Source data
# # # # # # #

(** * thermal_app.py: the data preparer, the chart renderer and the folder lister

    A shallow embedding of the three helper functions of [thermal_app.py]
    ([get_subfolders], [prepare_data], [plot_thermal_graphs]) and of the
    part of the script that chains them (lines 182-195).

    - A pandas [DataFrame] is a [RangeIndex] (its length) with an ordered
      list of labelled columns; [pd.read_csv] yields distinct labels and
      columns as long as the index ([RawRecordSet]).
    - Cells are values of a numeric carrier [F] with a not-a-number value,
      described by the class [Float64]: only the operations the program
      applies to cells appear in it ([-], [abs], [isna], [== 0]).
    - Python exceptions are the [Raise] results of [result]; the frame that
      [prepare_data] receives is a mutable object, so the function is a
      computation over that object's state.
    - A matplotlib figure is the record of the artists the code adds to it. *)

From Stdlib Require Import String List ZArith Lia Bool.
Import ListNotations.
Local Open Scope string_scope.
Local Open Scope Z_scope.

Set Implicit Arguments.

(** ** Exceptions and results *)

Inductive exception : Type :=
| KeyError (key : string)
| NameError (name : string)
| OSError (msg : string).

Inductive result (A : Type) : Type :=
| OK (a : A)
| Raise (e : exception).

Arguments OK {A} a.
Arguments Raise {A} e.

(** A computation over a mutable object of type [S]: the object's final
    state is returned next to the value or the exception. *)
Definition Py (S A : Type) : Type := S -> S * result A.

Definition ret {S A} (a : A) : Py S A := fun s => (s, OK a).
(** * ElegantRL agents ([elegantrl/agent.py]): a shallow embedding

    The update engine of the agents is embedded as state-passing code in a
    small state-and-exception monad.  Tensor entries and the Python floats
    computed from them are real numbers ([R]): the rounding of tensor
    arithmetic is idealised away.  Integer sizes and loop indices are [Z].
    The numbers that decide how often a loop runs ([now_len], [batch_size],
    [repeat_times] and what [update_net] computes from them) are Python
    numbers: an [int] is a [Z], a [float] is an IEEE 754 binary64 number
    with round-to-nearest-even arithmetic ([SpecFloat]).

    The networks of [elegantrl.net], the Adam optimiser, the replay buffer
    and the random generators are collaborators outside the file: they are
    the fields of the class [Collaborators], and every definition below is
    parametric in them. *)

From Stdlib Require Import Reals Lra Lia ZArith QArith Qround List Bool SpecFloat.
Import ListNotations.

(** ** Python and numpy primitives *)

Module Py.

Inductive exn :=
| AttributeError
| ZeroDivisionError
| OverflowError
| TypeError
| UnboundLocalError
| IndexError
| RuntimeError
| ValueError.

Inductive result (A : Type) :=
| Ok (a : A)
| Raise (e : exn).

Arguments Ok {A} a.
Arguments Raise {A} e.

Definition rbind {A B} (r : result A) (k : A -> result B) : result B :=
  match r with
  | Ok a => k a
  | Raise e => Raise e
  end.

Declare Scope res_scope.
Delimit Scope res_scope with res.
Notation "x <-- c ;; k" := (rbind c (fun x => k))
  (at level 61, c at next level, right associativity) : res_scope.

(** A Python [float]: an IEEE 754 binary64 number.  Its operations round
    to nearest, ties to even. *)
Definition float : Type := spec_float.
Definition prec : Z := 53.
Definition emax : Z := 1024.

(** A number a caller passes: an [int] or a [float]. *)
Inductive number :=
| PyInt (z : Z)
| PyFloat (x : float).

Definition is_zero (x : float) : bool :=
  match x with
  | S754_zero _ => true
  | _ => false
  end.

(** [float(z)] on an int, as the mixed operations apply it: the nearest
    float, [OverflowError] when there is none. *)
Definition float_of_int (z : Z) : result float :=
  match binary_normalize prec emax z 0 false with
  | S754_infinity _ => Raise OverflowError
  | x => Ok x
  end.

Definition to_float (a : number) : result float :=
  match a with
  | PyInt z => float_of_int z
  | PyFloat x => Ok x
  end.

(** [a / b] on two ints: the exact quotient, rounded once. *)
Definition int_truediv (a b : Z) : result float :=
  if (b =? 0)%Z then Raise ZeroDivisionError
  else
    match a with
    | Z0 => Ok (S754_zero (b <? 0)%Z)
    | _ =>
        match SFdiv prec emax (S754_finite (a <? 0)%Z (Z.to_pos (Z.abs a)) 0)
                              (S754_finite (b <? 0)%Z (Z.to_pos (Z.abs b)) 0) with
        | S754_infinity _ => Raise OverflowError
        | x => Ok x
        end
    end.

(** [a / b]: true division; with a float operand both are floats first,
    and a zero divisor is a [ZeroDivisionError]. *)
Definition truediv (a b : number) : result number :=
  match a, b with
  | PyInt x, PyInt y => (q <-- int_truediv x y ;; Ok (PyFloat q))%res
  | _, _ =>
      (x <-- to_float a ;;
       y <-- to_float b ;;
       if is_zero y then Raise ZeroDivisionError else Ok (PyFloat (SFdiv prec emax x y)))%res
  end.

(** [a * b] and [a + b]: exact on two ints, rounded on floats (an overflow
    gives an infinity, not an exception). *)
Definition mul (a b : number) : result number :=
  match a, b with
  | PyInt x, PyInt y => Ok (PyInt (x * y))
  | _, _ =>
      (x <-- to_float a ;;
       y <-- to_float b ;;
       Ok (PyFloat (SFmul prec emax x y)))%res
  end.

Definition add (a b : number) : result number :=
  match a, b with
  | PyInt x, PyInt y => Ok (PyInt (x + y))
  | _, _ =>
      (x <-- to_float a ;;
       y <-- to_float b ;;
       Ok (PyFloat (SFadd prec emax x y)))%res
  end.

(** [int(a)]: truncation toward zero; [ValueError] on a NaN,
    [OverflowError] on an infinity. *)
Definition int (a : number) : result Z :=
  match a with
  | PyInt z => Ok z
  | PyFloat S754_nan => Raise ValueError
  | PyFloat (S754_infinity _) => Raise OverflowError
  | PyFloat (S754_zero _) => Ok 0%Z
  | PyFloat (S754_finite s m e) =>
      let t := (if 0 <=? e then Zpos m * 2 ^ e else Zpos m / 2 ^ (- e))%Z in
      Ok (if s then - t else t)%Z
  end.

(** [i % r == 0] for an int [i].  On ints the remainder is exact.  With a
    float [r], [i] is made a float first and the remainder of two floats is
    zero exactly when the first is a whole multiple of the second; a zero
    [r] is a [ZeroDivisionError], a NaN compares unequal, and an infinite
    [r] leaves only zero a multiple. *)
Definition mod_is_zero (i : Z) (r : number) : result bool :=
  match r with
  | PyInt z => if (z =? 0)%Z then Raise ZeroDivisionError else Ok (i mod z =? 0)%Z
  | PyFloat y =>
      (x <-- float_of_int i ;;
       match y, x with
       | S754_zero _, _ => Raise ZeroDivisionError
       | S754_nan, _ => Ok false
       | _, S754_zero _ => Ok true
       | S754_finite _ my ey, S754_finite _ mx ex =>
           let e := Z.min ex ey in
           Ok ((Zpos mx * 2 ^ (ex - e)) mod (Zpos my * 2 ^ (ey - e)) =? 0)%Z
       | _, _ => Ok false
       end)%res
  end.

(** [a % b] on ints, as a total function; Python raises on [b = 0], which the
    callers below rule out before use. [Z.modulo] has Python's sign rule. *)
Definition imod (a b : Z) : Z := Z.modulo a b.

(** [range(lo, hi)]. *)
Definition range (lo hi : Z) : list Z :=
  map (fun k => (lo + Z.of_nat k)%Z) (seq 0 (Z.to_nat (hi - lo))).

(** [range(n - 1, -1, -1)]. *)
Definition range_down (n : nat) : list nat := rev (seq 0 n).

(** [l[i]] for [0 <= i]. *)
Definition getitem {A} (l : list A) (i : nat) : result A :=
  match nth_error l i with
  | Some x => Ok x
  | None => Raise IndexError
  end.

(** [l[i] = x] for [0 <= i]. *)
Definition setitem {A} (l : list A) (i : nat) (x : A) : result (list A) :=
  if (i <? length l)%nat then Ok (firstn i l ++ x :: skipn (S i) l)
  else Raise IndexError.

(** [l[:k]] and [l[k:]] for [0 <= k]. *)
Definition slice_to {A} (l : list A) (k : nat) : list A := firstn k l.
Definition slice_from {A} (l : list A) (k : nat) : list A := skipn k l.

(** [np.empty(n)]: the cells hold unspecified values; every cell is written
    before it is read in the code that uses it. *)
Definition np_empty (n : nat) : list R := repeat 0%R n.

End Py.

Import Py.

(** ** Tensors *)

Local Open Scope R_scope.

(** A vector or a column of shape [(batch, 1)]. *)
Definition tensor := list R.
(** A tensor of shape [(batch, dim)]: one row per sample. *)
Definition matrix := list (list R).
(** [module.parameters()]: the parameter tensors of a network, in order. *)
Definition params := list tensor.

Definition tmap2 (f : R -> R -> R) (a b : tensor) : tensor :=
  map (fun xy => f (fst xy) (snd xy)) (combine a b).

Definition tadd := tmap2 Rplus.
Definition tsub := tmap2 Rminus.
Definition tmul := tmap2 Rmult.
Definition tmin := tmap2 Rmin.
Definition tscale (a : tensor) (c : R) : tensor := map (fun x => x * c) a.
Definition tabs (a : tensor) : tensor := map Rabs a.
Definition texp (a : tensor) : tensor := map exp a.
Definition tsum (a : tensor) : R := fold_right Rplus 0 a.
Definition tmean (a : tensor) : R := tsum a / INR (length a).
Definition msum (m : matrix) : R := tsum (map tsum m).
Definition mcount (m : matrix) : nat := length (concat m).

(** [t.std()]: the sample standard deviation (Bessel's correction). *)
Definition tstd (a : tensor) : R :=
  let mu := tmean a in
  sqrt (tsum (map (fun x => (x - mu) * (x - mu)) a) / (INR (length a) - 1)).

(** [x.clamp(lo, hi)]. *)
Definition clamp (lo hi x : R) : R := Rmin (Rmax x lo) hi.

(** [torch.nn.SmoothL1Loss], one entry (beta = 1). *)
Definition smooth_l1 (x y : R) : R :=
  let d := Rabs (x - y) in
  if Rlt_dec d 1 then 0.5 * d * d else d - 0.5.
(** * Credit ledger and generation jobs of the KasperCoin website builder

    A shallow embedding of the deposit reconciliation code
    (services/depositService.js), of the account schema (models/User.js)
    and of the generation routes of the API server (server.js), together
    with the properties of the credit ledger and of the job table.

    Conventions of the embedding.
    - A JavaScript [Number] that holds a credit balance or a coin amount is
      an exact rational ([Q]); rounding of IEEE doubles is outside the model.
      Arithmetic results are compared with [==] ([Qeq]).
    - [parseInt(s, 10)] of a feed field is taken as already done: the feed
      records hold the parsed integer ([Z]).
    - A JavaScript string is the sequence of the bytes of its UTF-8
      encoding ([string], one [ascii] per byte), so that every well-formed
      text the server can receive is a value of the model (a text with an
      unpaired surrogate has no encoding).  The program searches
      for, and compares with, ASCII texts only; on UTF-8 this is done byte
      by byte.  A value that the code treats as a string is a string or is
      missing, unless a definition says otherwise.
    - Every awaited call to the outside (HTTP feeds, the content provider,
      the database) is an oracle: its outcome is an input of the model, so
      that each handler is a total, executable function.
    - Handlers run one at a time: a request, with the background task it
      launches, runs to its end before the next one starts.  Interleavings
      of concurrent requests are outside the model. *)

From Stdlib Require Import ZArith QArith Lqa Lia String Ascii List Bool Sorted.
From stdpp Require Import gmap strings list.
(** A rest sample, while the estimate is the default gravity, keeps the
    estimate, is classified stationary with zero vertical acceleration, and
    runs [integrate] with the clamped [dt]. *)
Lemma onMotion_rest ts io st :
  gravityRef (refs st) = defaultGravity ->
  refs (onMotion ts (restEvent io) st) =
    integrate true 0 (clampDt (rawDt (restEvent io) ts (lastTimestampRef (refs st))))
      (setLastTimestamp (refs st) ts).
Proof.
  intros Hg. unfold onMotion. cbn [accelerationIncludingGravity restEvent rotationRate refs].
  change (gMeasOf restAccel) with defaultGravity.
  change (gravityRef (setLastTimestamp (refs st) ts)) with (gravityRef (refs st)).
  rewrite Hg. cbn [rotMagOf].
  assert (Hu : gravityUpdate defaultGravity defaultGravity 0 = defaultGravity).
  { unfold gravityUpdate, allowGUpdate, Rltb. rewrite gCandidate_self, vecLen_sub_self.
    split_decs; simpl; first [reflexivity | lra]. }
  assert (Hs : isStationary defaultGravity defaultGravity 0 = true).
  { unfold isStationary, Rltb. rewrite aVertOf_self, vecLen_sub_self, Rabs_R0.
    split_decs; simpl; first [reflexivity | lra]. }
  rewrite Hu, Hs, aVertOf_self, Rmult_0_l, <- Hg, setGravity_setLastTimestamp_self.
  reflexivity.
Qed.

(** One stationary integrator step with zero vertical acceleration. *)
Lemma integrate_rest dt r :
  velocityRef (integrate true 0 dt r) =
    (if Rle_dec (5 / 10) (INR (S (stationarySamplesRef r)) * dt) then 0
     else velocityRef r) /\
  stationarySamplesRef (integrate true 0 dt r) = S (stationarySamplesRef r) /\
  gravityRef (integrate true 0 dt r) = gravityRef r /\
  displacementRef (integrate true 0 dt r) =
    (let d1 := displacementRef r +
               Rmax 0 (if Rle_dec (5 / 10) (INR (S (stationarySamplesRef r)) * dt)
                       then 0 else velocityRef r) * dt in
     let d2 := if Rlt_dec d1 0 then 0 else d1 in
     if Rlt_dec 300 d2 then 300 else d2).
Proof.
  unfold integrate. cbn. rewrite Rmult_0_l, Rplus_0_r. repeat split.
Qed.

Lemma clampDt_in dt : 5 / 1000 <= dt <= 5 / 100 -> clampDt dt = dt.
Proof. intros H. unfold clampDt. split_decs; lra. Qed.

Lemma rawDt_interval i ts last : 0 < i -> rawDt (restEvent (Some i)) ts last = i / 1000.
Proof. intros H. unfold rawDt. simpl. destruct (Rlt_dec 0 i); [reflexivity | lra]. Qed.

(** A measuring state right after upward motion: velocity 10 cm/s, no
    stationary samples yet, last timestamp 100 ms. *)
Definition movingState : Engine :=
  mkEngine (mkMS false true false 0 0 0 0) None true
    (mkRefs defaultGravity 100 10 0 0 0 0 true) (mkWin 1 1 true true).

(** ** C4 *)

(** C4 counterexample: a sample without [interval] arriving at the same
    timestamp as the previous one has a raw [dt] of 0, yet it is not
    dropped: [dt] is clamped to 0.005 s and the displacement moves from 0 to
    0.05 cm. *)
Lemma C4_counterexample :
  rawDt (restEvent None) 100 (lastTimestampRef (refs movingState)) = 0 /\
  displacementRef (refs movingState) = 0 /\
  displacementRef (refs (onMotion 100 (restEvent None) movingState)) = 5 / 100.
Proof.
  assert (Hraw : rawDt (restEvent None) 100 100 = 0).
  { unfold rawDt. simpl. destruct (Req_dec_T 100 0); lra. }
  split; [exact Hraw|]. split; [reflexivity|].
  rewrite onMotion_rest by reflexivity.
  change (lastTimestampRef (refs movingState)) with 100. rewrite Hraw.
  assert (Hc : clampDt 0 = 5 / 1000) by (unfold clampDt; split_decs; lra).
  rewrite Hc.
  destruct (integrate_rest (5 / 1000) (setLastTimestamp (refs movingState) 100))
    as (_ & _ & _ & ->).
  simpl. split_decs; lra.
Qed.

(** C4 (amended): no sample is dropped for its [dt]; the raw [dt] is clamped
    into [0.005, 0.05] s and the sample is integrated with it.  Only a
    sample without [accelerationIncludingGravity] is skipped, and it still
    records its timestamp as the last one. *)
Theorem C4_dt_clamped ts e st :
  let dt := clampDt (rawDt e ts (lastTimestampRef (refs st))) in
  5 / 1000 <= dt <= 5 / 100 /\
  match accelerationIncludingGravity e with
  | None => onMotion ts e st = setRefs st (setLastTimestamp (refs st) ts)
  | Some ag =>
      let gNew := gravityUpdate (gravityRef (refs st)) (gMeasOf ag)
                    (rotMagOf (rotationRate e)) in
      refs (onMotion ts e st) =
        integrate (isStationary (gMeasOf ag) gNew (rotMagOf (rotationRate e)))
          (aVertOf (gMeasOf ag) gNew * 100) dt
          (setGravity (setLastTimestamp (refs st) ts) gNew)
  end.
Proof.
  cbv zeta. split; [apply clampDt_range|].
  unfold onMotion. destruct (accelerationIncludingGravity e); reflexivity.
Qed.

(** ** C2 *)

(** The accumulator of the claim: each stationary sample adds its [dt], any
    other sample resets it. *)
Definition specStationaryAccum (acc : R) (stationary : bool) (dt : R) : R :=
  if stationary then acc + dt else 0.

Definition runRest (st : Engine) (intervals : list R) : Engine :=
  fold_left (fun s i => onMotion 0 (restEvent (Some i)) s) intervals st.

Lemma runRest_velocity intervals st :
  gravityRef (refs st) = defaultGravity ->
  (forall k i, nth_error intervals k = Some i ->
     5 <= i <= 50 /\
     INR (S (stationarySamplesRef (refs st) + k)) * (i / 1000) < 5 / 10) ->
  velocityRef (refs (runRest st intervals)) = velocityRef (refs st) /\
  stationarySamplesRef (refs (runRest st intervals)) =
    (stationarySamplesRef (refs st) + List.length intervals)%nat /\
  gravityRef (refs (runRest st intervals)) = defaultGravity.
Proof.
  unfold runRest. revert st.
  induction intervals as [|i l IH]; intros st Hg Hk; simpl.
  - rewrite Nat.add_0_r. auto.
  - destruct (Hk 0%nat i eq_refl) as [Hi Hc0].
    set (st1 := onMotion 0 (restEvent (Some i)) st).
    assert (Hr : refs st1 = integrate true 0 (i / 1000) (setLastTimestamp (refs st) 0)).
    { unfold st1. rewrite onMotion_rest by exact Hg.
      rewrite rawDt_interval by lra. rewrite clampDt_in by lra. reflexivity. }
    destruct (integrate_rest (i / 1000) (setLastTimestamp (refs st) 0))
      as (Hv & Hs & Hg1 & _).
    cbn [stationarySamplesRef velocityRef gravityRef setLastTimestamp] in Hv, Hs, Hg1.
    rewrite Nat.add_0_r in Hc0.
    destruct (Rle_dec (5 / 10) (INR (S (stationarySamplesRef (refs st))) * (i / 1000)));
      [lra|].
    destruct (IH st1) as (IHv & IHs & IHg).
    + rewrite Hr, Hg1. exact Hg.
    + intros k j Hj. rewrite Hr, Hs.
      destruct (Hk (S k) j Hj) as [Hj1 Hj2]. split; [exact Hj1|].
      rewrite Nat.add_succ_r in Hj2. exact Hj2.
    + rewrite IHv, IHs, IHg, Hr, Hv, Hs. repeat split. lia.
Qed.

(** Nine samples 50 ms apart, one 49 ms, one 5 ms: 0.504 s in total. *)
Definition zuptIntervals : list R := [50; 50; 50; 50; 50; 50; 50; 50; 50; 49; 5].

(** C2 counterexample: from [movingState], eleven rest samples, all classified
    stationary (the stationary counter reaches 11), accumulate 0.504 s of
    stationary time, yet the velocity is still 10 cm/s: the code compares
    [count * dt] of the current sample (at most 11 * 0.005 s on the last one)
    with 0.5 s, not the accumulated time. *)
Lemma C2_counterexample :
  fold_left (fun acc i => specStationaryAccum acc true (i / 1000)) zuptIntervals 0
    = 504 / 1000 /\
  stationarySamplesRef (refs (runRest movingState zuptIntervals)) = 11%nat /\
  velocityRef (refs (runRest movingState zuptIntervals)) = 10.
Proof.
  split; [unfold specStationaryAccum; simpl; lra|].
  destruct (runRest_velocity zuptIntervals movingState) as (Hv & Hs & _).
  - reflexivity.
  - intros k i H. cbn [refs movingState stationarySamplesRef].
    do 11 (destruct k as [|k];
           [simpl in H; injection H as <-; simpl; split; lra|]).
    destruct k; simpl in H; discriminate.
  - rewrite Hv, Hs. split; reflexivity.
Qed.

(** Stationary samples processed at a fixed [dt]. *)
Definition integrateRun (dt : R) (aVerts : list R) (r : Refs) : Refs :=
  fold_left (fun r a => integrate true a dt r) aVerts r.

Lemma integrateRun_count dt aVerts r :
  stationarySamplesRef (integrateRun dt aVerts r) =
    (stationarySamplesRef r + List.length aVerts)%nat.
Proof.
  unfold integrateRun. revert r.
  induction aVerts as [|a l IH]; intros r; simpl.
  - lia.
  - rewrite IH. simpl. lia.
Qed.

(** C2 (amended): the code counts consecutive stationary samples (any other
    sample resets the count to 0) and forces the velocity to exactly 0 on a
    sample when the count times that sample's [dt] reaches 0.5 s.  So a run
    of stationary samples at a constant [dt] spanning at least 0.5 s ends
    with velocity exactly 0. *)
Theorem C2_zupt_sample_count s a dt r :
  stationarySamplesRef (integrate s a dt r) =
    (if s then S (stationarySamplesRef r) else 0%nat) /\
  (5 / 10 <= INR (stationarySamplesRef (integrate s a dt r)) * dt ->
   velocityRef (integrate s a dt r) = 0) /\
  (forall aVerts, 0 <= dt -> 5 / 10 <= INR (List.length aVerts) * dt ->
   velocityRef (integrateRun dt aVerts r) = 0).
Proof.
  split; [reflexivity|]. split.
  - unfold integrate. cbn [velocityRef stationarySamplesRef]. intros H.
    destruct (Rle_dec _ _); [reflexivity | lra].
  - intros aVerts Hdt.
    induction aVerts as [|a' l _] using rev_ind; intros H.
    + simpl in H. lra.
    + unfold integrateRun. rewrite fold_left_app. cbn [fold_left].
      fold (integrateRun dt l r).
      unfold integrate at 1. cbn [velocityRef].
      destruct (Rle_dec _ _) as [|Hn]; [reflexivity|]. exfalso. apply Hn.
      rewrite integrateRun_count.
      rewrite length_app in H. simpl in H.
      apply Rle_trans with (1 := H). apply Rmult_le_compat_r; [exact Hdt|].
      apply le_INR. lia.
Qed.

(** ** C7 *)

(** The arithmetic mean of the collected vectors, componentwise. *)
Definition specMean (vs : list Vec3) : Vec3 :=
  let n := INR (List.length vs) in
  mkVec3 (fold_right Rplus 0 (map vx vs) / n)
         (fold_right Rplus 0 (map vy vs) / n)
         (fold_right Rplus 0 (map vz vs) / n).

Lemma fold_vecAdd vs acc :
  fold_left vecAdd vs acc =
    mkVec3 (vx acc + fold_right Rplus 0 (map vx vs))
           (vy acc + fold_right Rplus 0 (map vy vs))
           (vz acc + fold_right Rplus 0 (map vz vs)).
Proof.
  revert acc. induction vs as [|v vs IH]; intros acc; simpl.
  - destruct acc. simpl. f_equal; ring.
  - rewrite IH. simpl. f_equal; ring.
Qed.

(** C7: with permission granted, [calibrate] seeds the gravity estimate with
    the arithmetic mean of the vectors collected in the window and marks the
    session calibrated; when the window yields no sample it reports
    ["No sensor data during calibration"] and leaves the gravity estimate
    and the calibration flag as they were. *)
Theorem C7_calibration_mean o window st :
  permissionGranted st = true ->
  let st' := calibrate o window st in
  match collect window with
  | [] => gravityRef (refs st') = gravityRef (refs st) /\
          hasCalibratedRef (refs st') = hasCalibratedRef (refs st) /\
          error st' = Some "No sensor data during calibration"%string
  | vs => gravityRef (refs st') = specMean vs /\
          hasCalibratedRef (refs st') = true /\ error st' = None
  end.
Proof.
  intros Hp. cbv zeta. unfold calibrate. rewrite Hp. unfold calibrateWindow.
  destruct (collect window) as [|v vs] eqn:Hc; cbn [List.length Nat.eqb].
  - repeat split.
  - cbn. repeat split.
    rewrite fold_vecAdd. unfold specMean, vecScale. simpl.
    f_equal; unfold Rdiv; ring.
Qed.

(** ** Witnesses *)

(** A sample rotating at 3 deg/s while reading the default gravity. *)
Definition spinEvent : DeviceMotionEvent :=
  mkEvent (Some restAccel) (Some (mkRotRate (Some 3) (Some 0) (Some 0))) (Some 20).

# # # # # # #

Here the output must be the lines above from the line with "list of labelled" to the line with "- Cells are", both included, duplicated word for word and nothing else.

      list of labelled columns; [pd.read_csv] yields distinct labels and
      columns as long as the index ([RawRecordSet]).
    - Cells are values of a numeric carrier [F] with a not-a-number value,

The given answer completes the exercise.